Palpitations and fainting
Palpitations are an awareness of your own heartbeat — a thump, a flutter, a skip, or a racing run. Most are harmless extra beats, but the pattern matters. A single ‘skipped beat’ followed by a stronger thump is usually a normal premature beat. A sudden, fast, regular racing that starts and stops abruptly suggests a rhythm disturbance. An irregularly irregular flutter may be atrial fibrillation. Helpful clues are how it starts and stops, how fast, whether regular, and whether it comes with dizziness or chest pain.
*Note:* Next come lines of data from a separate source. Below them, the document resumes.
Lemma frame_spec b (Q : A → Prop) :
  all_bytes b →
  (∀ x f, match head x f with
          | Done read => ∀ body, all_bytes body → (Z.of_nat (length body) ≤ u32_MAX)%Z → total Q (read body)
          | Err _ => True
          | _ => False
          end) →
  match frame magic magic_err version_err head b with
  | Done (a, n) => 8 ≤ n ≤ length b ∧ Q a
  | Panic => False
  | _ => True
  end.
Proof.
  intros Hb Hh. do 8 (destruct b as [|? b]; [cbn [frame]; by try destruct (negb _)|]).
  cbn [frame]. destruct (negb _); [done|]. destruct (negb _); [done|].
  match goal with |- context [head ?x ?f] => specialize (Hh x f); destruct (head x f) as [| | |read] end; try done.
  cbn [mbind outcome_bind]. set (l4 := [_; _; _; _]).
  assert (all_bytes l4) as H4 by (unfold l4; do 4 apply Forall_cons_1 in Hb as [? Hb];
    do 4 (apply Forall_cons_1 in Hb as [? Hb]; constructor; [done|]); constructor).
  pose proof (from_le_bound l4 H4) as Hl4. change (256 ^ Z.of_nat (length l4))%Z with 4294967296%Z in Hl4.
  unfold usize_checked. rewrite (proj2 (Z.leb_le _ _)) by (unfold u64_MAX; lia). cbn [ok_or mbind outcome_bind].
  destruct (_ <? _)%Z eqn:E; [done|]. bool_case.
  rewrite slice_is_Some by (cbn [length]; lia). cbn [or_panic mbind outcome_bind].
  set (body := take _ _). specialize (Hh body).
  assert (length body ≤ Z.to_nat (from_le l4)) as Hlen.
  { unfold body. rewrite length_take. lia. }
  specialize (Hh ltac:(by apply Forall_take, Forall_drop) ltac:(unfold u32_MAX; lia)).
  destruct (read body); try done. cbn [mbind outcome_bind total] in *. split; [cbn [length]; lia|done].
Qed.
End frames.

Lemma take_total {A} (t : Take A) (Q : A → nat → Prop) (R : A → Prop) body :
  yields t Q → all_bytes body → (∀ a n, Q a n → n ≤ length body → R a) →
  total R (fst <$> t body 0).
Proof.
  intros Ht Hb HR. specialize (Ht body 0 Hb ltac:(lia)).
  destruct (t body 0) as [| | |[a c]]; try done. destruct Ht as [? Ha].
  rewrite Nat.sub_0_r in Ha. apply (HR a c Ha). lia.
Qed.

Lemma decode_request_spec b :
  all_bytes b →
  match decode_request b with
  | Done (r, n) => 8 ≤ n ≤ length b ∧ request_ok r
  | Panic => False
  | _ => True
  end.
Proof.
  intros Hb. rewrite decode_request_eq. apply frame_spec; [done|]. intros x f. unfold request_head.
  destruct (from_opcode x) as [kind|]; [|done]. cbn [ok_or mbind outcome_bind]. destruct (negb _); [done|].
  intros body Hbody Hlen. eapply take_total; [apply yields_request|done|].
  intros r n (H1 & H2 & H3 & H4 & H5) Hn. unfold sized in H5. split_and!; try done. lia.
Qed.

(** ** Responses *)
Definition response_ok (r : FastResponse) : Prop :=
  match r with
  | FRInteger value => is_i64 value
  | FRFloat value => f64_valid value
  | FRArray values => few values
  | _ => True
  end ∧ (Z.of_nat (length (response_parts r).2) ≤ u32_MAX)%Z.

Lemma reads_array_item o : reads take_array_item (encode_array_item o) o.
Proof.
  destruct o as [v|]; cbn [encode_array_item].
  - intros body c post Hl Hc Hd. refine (reads_len v _ v (Some v) _ _ _ body c post Hl Hc Hd); [done|].
    pose proof (f_equal length Hd) as HL.
    rewrite length_drop, !length_app, length_to_le in HL.
    rewrite (proj2 (Z.eqb_neq _ _)) by lia. by apply (reads_map _ Some), reads_exact.
  - eapply reads_bind0; [apply reads_u32; done|]. apply reads_ret.
Qed.

Lemma reads_array values : few values → reads_end decode_array_body (encode_array_body values) values.
Proof.
  intros Hf.
  assert (Forall (λ a, 4 ≤ length (encode_array_item a)) values) as Hlen.
  { apply Forall_true. intros [v|]; unfold encode_array_item;
      rewrite ?length_app, length_to_le; lia. }
  intros body c Hl Hc Hd.
  assert (reads (count ← take_u32 "fast array count";
                 check_count count 4 "fast array" ≫= λ _, take_times (Z.to_nat count) take_array_item)
            (encode_array_body values) values) as Hr.
  { apply reads_len; [pose proof (concat_length_ge _ 4 values Hlen); lia|].
    apply (reads_counted _ encode_array_item); [lia|done| |done]. apply Forall_true. apply reads_array_item. }
  apply reads_reads_end, (reads_end_finished _ id _ _ "fast array response") in Hr.
  specialize (Hr body c Hl Hc Hd). rewrite take_bind_assoc in Hr. unfold id in Hr. rewrite <-Hr.
  apply take_bind_ext. intros count c'. symmetry. apply take_bind_assoc.
Qed.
Syncope is a brief, complete loss of consciousness from a sudden drop in blood flow to the brain, followed by full recovery. A near-miss — the grey, sweaty, ‘about to go’ feeling without quite passing out — is presyncope. Most faints are benign (a vasovagal faint when standing in heat, or after standing up too fast), but fainting during exertion, or without any warning at all, can signal a dangerous heart problem and should always be investigated.
Swelling and the right heart
When the right side of the heart cannot keep up, blood backs up into the body’s veins and fluid leaks into the tissues. Gravity pulls it to the lowest point, so it gathers around the ankles and shins as peripheral edema — press a thumb in and a dent stays for a moment (‘pitting’). In someone confined to bed it collects over the lower back instead. Cardiac swelling is usually both legs equally; one swollen leg points elsewhere, such as a clot.